Forgiveness is for us, not the other person. Yet, it does often benefit the other person as well. By forgiving, we are in no way condoning what occurred as right. It was not. Yet, we can get to a place of forgiveness even though that is true.
Having said all of that, let me say that there is tremendous freedom in forgiveness, and that is what allowed me to reach emotional peace in my sobriety. This is how it happened.
I was about 3 years sober and was doing a self-appraisal about my romantic relationships, looking at all the ways I contributed to their demise, being accountable where I erred. What I realized was, I would get drunk and yell at each of them how worthless they were, that they would never amount to anything.

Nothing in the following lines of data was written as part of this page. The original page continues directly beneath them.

(** ** Loading *)

(** X4.  When the file parses, [load_spotify_dataset] returns a new
    reference to the parsed table, leaves every table already in the store
    as it was, and prints the number of rows of the table. *)
Theorem load_spotify_dataset_parsed (w : World) (file_path : string)
    (df : DataFrame) :
  files w !! file_path = Some (Parsed df) →
  ∃ l w',
    load_spotify_dataset file_path w = (Return (Some l), w') ∧
    heap w' !! l = Some df ∧
    heap w !! l = None ∧
    (∀ l2 d, heap w !! l2 = Some d → heap w' !! l2 = Some d) ∧
    stdout w' = stdout w ++ [ [Lit "Dataset '"; Str file_path;
                               Lit "' loaded successfully with ";
                               Len (length (rows df)); Lit " rows."] ].
Proof.
  intros Hf. rewrite load_spotify_dataset_run, Hf.
  eexists _, _. split; [done|]. cbn [heap stdout].
  split; [by apply list_lookup_middle|].
  split; [by apply lookup_ge_None|]. split; [|done].
  intros l2 d H. rewrite lookup_app_l; [done|]. by eapply lookup_lt_Some.
Qed.

Lemma load_spotify_dataset_parsed_witness :
  ∃ l w',
    load_spotify_dataset "tracks.csv" (world_with_files example_raw)
      = (Return (Some l), w') ∧
    heap w' !! l = Some example_raw.
Proof.
  destruct (load_spotify_dataset_parsed (world_with_files example_raw)
              "tracks.csv" example_raw) as (l & w' & Hrun & Hl & _).
  - vm_compute. reflexivity.
  - exists l, w'. split; [exact Hrun|exact Hl].
Defined.

(** X5.  Only a file that is not found is handled: any other exception of
    [pd.read_csv] propagates out of [load_spotify_dataset], with nothing
    printed and the store untouched. *)
Theorem load_spotify_dataset_other_exception (w : World) (file_path : string)
    (e : exn) :
  files w !! file_path = Some (Unreadable e) →
  (∀ p, e ≠ FileNotFoundError p) →
  load_spotify_dataset file_path w = (Raise e, w).
Proof.
  intros Hf He. rewrite load_spotify_dataset_run, Hf.
  destruct e; try done. by destruct (He path).
Qed.

Lemma load_spotify_dataset_other_exception_witness :
  load_spotify_dataset "broken.csv" (world_with_files example_raw)
  = (Raise (OtherError "ParserError"), world_with_files example_raw).
Proof.
  apply (load_spotify_dataset_other_exception (world_with_files example_raw)
           "broken.csv" (OtherError "ParserError")).
  - vm_compute. reflexivity.
  - intros p. discriminate.
Defined.

(** ** More on [clean_data] *)

Lemma filter_all {A} (P : A → Prop) `{∀ x, Decision (P x)} (l : list A) :
  Forall P l → filter P l = l.
Proof.
  induction 1 as [|x l Hx _ IH]; [done|].
  rewrite filter_cons_True by done. by rewrite IH.
Qed.

Lemma filter_partition_length {A} (P : A → Prop) `{∀ x, Decision (P x)}
    (l : list A) :
  (length (filter P l) + length (filter (λ x, ¬ P x) l) = length l)%nat.
Proof.
  induction l as [|x l IH]; [done|].
  destruct (decide (P x)) as [Hx|Hx].
  - rewrite filter_cons_True by done.
    rewrite (filter_cons_False (λ x, ¬ P x)) by (by intros ?). simpl. lia.
  - rewrite filter_cons_False by done.
    rewrite (filter_cons_True (λ x, ¬ P x)) by done. simpl. lia.
Qed.

Lemma keep_first_sublist subset seen rs :
  pd.keep_first subset seen rs `sublist_of` rs.
Proof.
  revert seen. induction rs as [|r rs IH]; intros seen; simpl; [done|].
  case_bool_decide.
  - by apply sublist_cons.
  - by apply sublist_skip.
Qed.

Lemma keep_first_unique subset seen rs :
  NoDup (pd.key subset <$> rs) →
  (∀ r, r ∈ rs → pd.key subset r ∉ seen) →
  pd.keep_first subset seen rs = rs.
Proof.
  revert seen. induction rs as [|r rs IH]; intros seen; simpl; [done|].
  rewrite NoDup_cons. intros [Hr Hnodup] Hseen.
  rewrite bool_decide_false by (apply Hseen; by left).
  f_equal. apply IH; [done|].
  intros r2 Hr2 [Heq|Hin]%elem_of_cons.
  - apply Hr. rewrite <- Heq. by apply list_elem_of_fmap_2.
  - apply (Hseen r2); [by right|done].
Qed.

(** A table that meets the post-clean conditions is left as it is by the
    three passes. *)
Lemma cleaned_fixed T :
  no_missing T → "index" ∉ columns T → unique_track_ids T → cleaned T = T.
Proof.
  intros Hna Hidx Huniq.
  assert (completeness_pass T = T) as H1.
  { unfold completeness_pass. rewrite filter_all; [by destruct T|].
    apply Forall_forall. intros r Hr. apply complete_spec.
    intros c Hc. by apply Hna. }
  assert (schema_hygiene_pass T = T) as H2.
  { unfold schema_hygiene_pass. by rewrite (bool_decide_false _ Hidx). }
  unfold cleaned. rewrite H1, H2. unfold deduplication_pass.
  rewrite keep_first_unique; [by destruct T| |].
  - apply (NoDup_fmap_2 (λ c, [c])) in Huniq.
    by rewrite <- list_fmap_compose in Huniq.
  - intros r _ Hin. by apply elem_of_nil in Hin.
Qed.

I was appalled to remember I had said those things! I didn’t mean them. I said them because that’s how I was feeling about myself. Knowing how terrible I was feeling at that time, I started to feel compassion for that woman who was in so much pain that she lashed out at another human’s spirit, denigrating it, for that was a terrible thing to do and say.
Wow. That was powerful when I looked at it in that way, allowing compassion to come into my being. For when I saw myself with compassion, I was able to then see the person who used to yell at ME that I was worthless and would never amount to anything, with compassion for what he might have been feeling when he said those things to me.

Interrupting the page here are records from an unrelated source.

(** *** The message of a skip violation *)

(** The message of a skip.  When the rule flags a skip from prior level
    [prior] to level [observed], the warning of a call on a scope at
    level [prior] (in development) and the error of the audit step both
    name [H prior] and [H observed] and propose [H (prior + 1)]; the
    headings [1; 4] audited as a tree yield exactly one error, from H1
    to H4, proposing H2, and the script's record of the skip holds level
    4 and previous level 1. *)
Lemma skip_message (prior observed : Z)
    (Hprior : 0 <= prior <= 6) (Hobserved : 1 <= observed <= 6)
    (Hskip : observed > prior + 1) :
  let warning :=
    "Heading hierarchy violation: Jumping from H" ++ Js.toString prior
      ++ " to H" ++ Js.toString observed
      ++ ". Consider using H" ++ Js.toString (prior + 1) ++ " instead." in
  let error :=
    "Heading hierarchy violation: Found H" ++ Js.toString observed
      ++ " after H" ++ Js.toString prior
      ++ ". Consider using H" ++ Js.toString (prior + 1) ++ " instead." in
  warnings (registerHeading "development" (mkScope prior) observed)
    = [warning]
  /\ (forall es,
        errors (visitTag (HeadingTag observed) (mkWalk prior es))
        = (es ++ [error])%list)
  /\ Js.includes warning ("from H" ++ Js.toString prior) = true
  /\ Js.includes warning ("to H" ++ Js.toString observed) = true
  /\ Js.includes warning ("using H" ++ Js.toString (prior + 1)) = true
  /\ Js.includes error ("Found H" ++ Js.toString observed) = true
  /\ Js.includes error ("after H" ++ Js.toString prior) = true
  /\ Js.includes error ("using H" ++ Js.toString (prior + 1)) = true
  /\ validateHeadingHierarchy (page [1; 4])
     = ["Heading hierarchy violation: Found H4 after H1. "
          ++ "Consider using H2 instead."]
  /\ violations (walkFile (eventsFrom 1 "page.tsx" [1; 4]) "page.tsx")
     = [hierarchy_skip
          "Heading hierarchy violation: H4 follows H1 (skipped H2)"
          "page.tsx" 2 4 1].
Proof.
  cbv zeta. split; [|split].
  - rewrite Tracker.register_development. cbn [currentLevel].
    destruct (Z.gtb_spec observed (prior + 1)); [reflexivity | lia].
  - intros es. rewrite (visitTag_heading _ _ _ Hobserved). cbn [errors].
    destruct (Z.gtb_spec observed (prior + 1)); [|lia].
    unfold foundMessage.
    now destruct (TreeAudit.heading_tag_test observed Hobserved)
      as (_ & _ & ->).
  - levels_0_6 prior;
      assert (observed = 2 \/ observed = 3 \/ observed = 4 \/ observed = 5
              \/ observed = 6) as Hcases by lia;
      destruct Hcases as [-> | [-> | [-> | [-> | ->]]]];
      try lia; vm_compute; repeat split.
Qed.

I began to realize he was so very young and was dealing with his own wounds. I say that not to excuse his actions, but to lend some understanding to him, and especially given that I had done the very same thing. He was an emotionally and spiritually sick man, I have come to understand over the years. I feel compassion for the sick man he was, and he has changed.
Armed with the knowledge that people do bad things, sometimes because they are emotionally and spiritually sick, I began to apply this thought and heart process to other incidences and people. I found myself getting to forgiveness, even if I had not repeated their behaviors myself. I have to say, there has never been a more freeing sensation for me, a feeling of deep peace.

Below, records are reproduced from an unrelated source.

(** * Receipt parser: output recovery of [process_receipt]

    A shallow embedding of [process_receipt] of [src/expense_tracker.py]
    (the part that follows the call of the language model): envelope
    extraction of the JSON block with a regular expression, decoding, and the
    repair of a malformed ['total'] field from the receipt text (Path A) or
    from the items (Path B).

    Conventions of the embedding.
    - A Python [str] is a list of characters, and a character is one of the
      code points U+0000 to U+00FF (Rocq's [ascii]).  On these code points
      [\d] is [0-9], [\s] and [str.strip] follow [str.isspace], and the only
      characters that match a letter of [TOTAL:] under [re.IGNORECASE] are
      its two cases.
    - A Python [float] is a binary64 number (Rocq's primitive [float]);
      [float(...)] of a decimal literal and [round(x, 2)] are correctly
      rounded, as CPython's are.
    - Calls of Streamlit ([st.error], [st.write], ...) are recorded in order
      in a log; an uncaught Python exception is the outcome [Raise]. *)

From Stdlib Require Import ZArith NArith String Ascii List Bool Lia.
From Stdlib Require Floats.SpecFloat Floats.FloatOps.
From Stdlib Require Import Floats.PrimFloat.
Import ListNotations.

Set Implicit Arguments.
Set Warnings "-register-all,-inexact-float".

(* ================================================================== *)
(** * Characters and strings *)

Definition str := list ascii.

(** [chars "abc"] is the Python string ['abc']. *)
Definition chars (s : string) : str := list_ascii_of_string s.

Arguments chars : simpl never.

With this new freedom, I had all sorts of time on my hands, time in which I was not spending my energy being angry. Ah, so suddenly, I had to become accountable, responsible, for myself, and totally. I have found that my time is freer to pursue my own heart’s desires, which has included the publication and distribution of my book Opening the Gates of the Heart: A Journey of Healing.
Most recently, because, in part, to the freedom of forgiveness, I have turned my attention to adding two new services that I offer, those being coaching and speaking. I use the book as our guide through the process I am blogging about. I am able to perform in these capacities because of the freedom I have found in forgiveness.
You, too, can find forgiveness and can soar to new heights that, up until now, you have only dreamed of. Isn’t that something you want for yourself?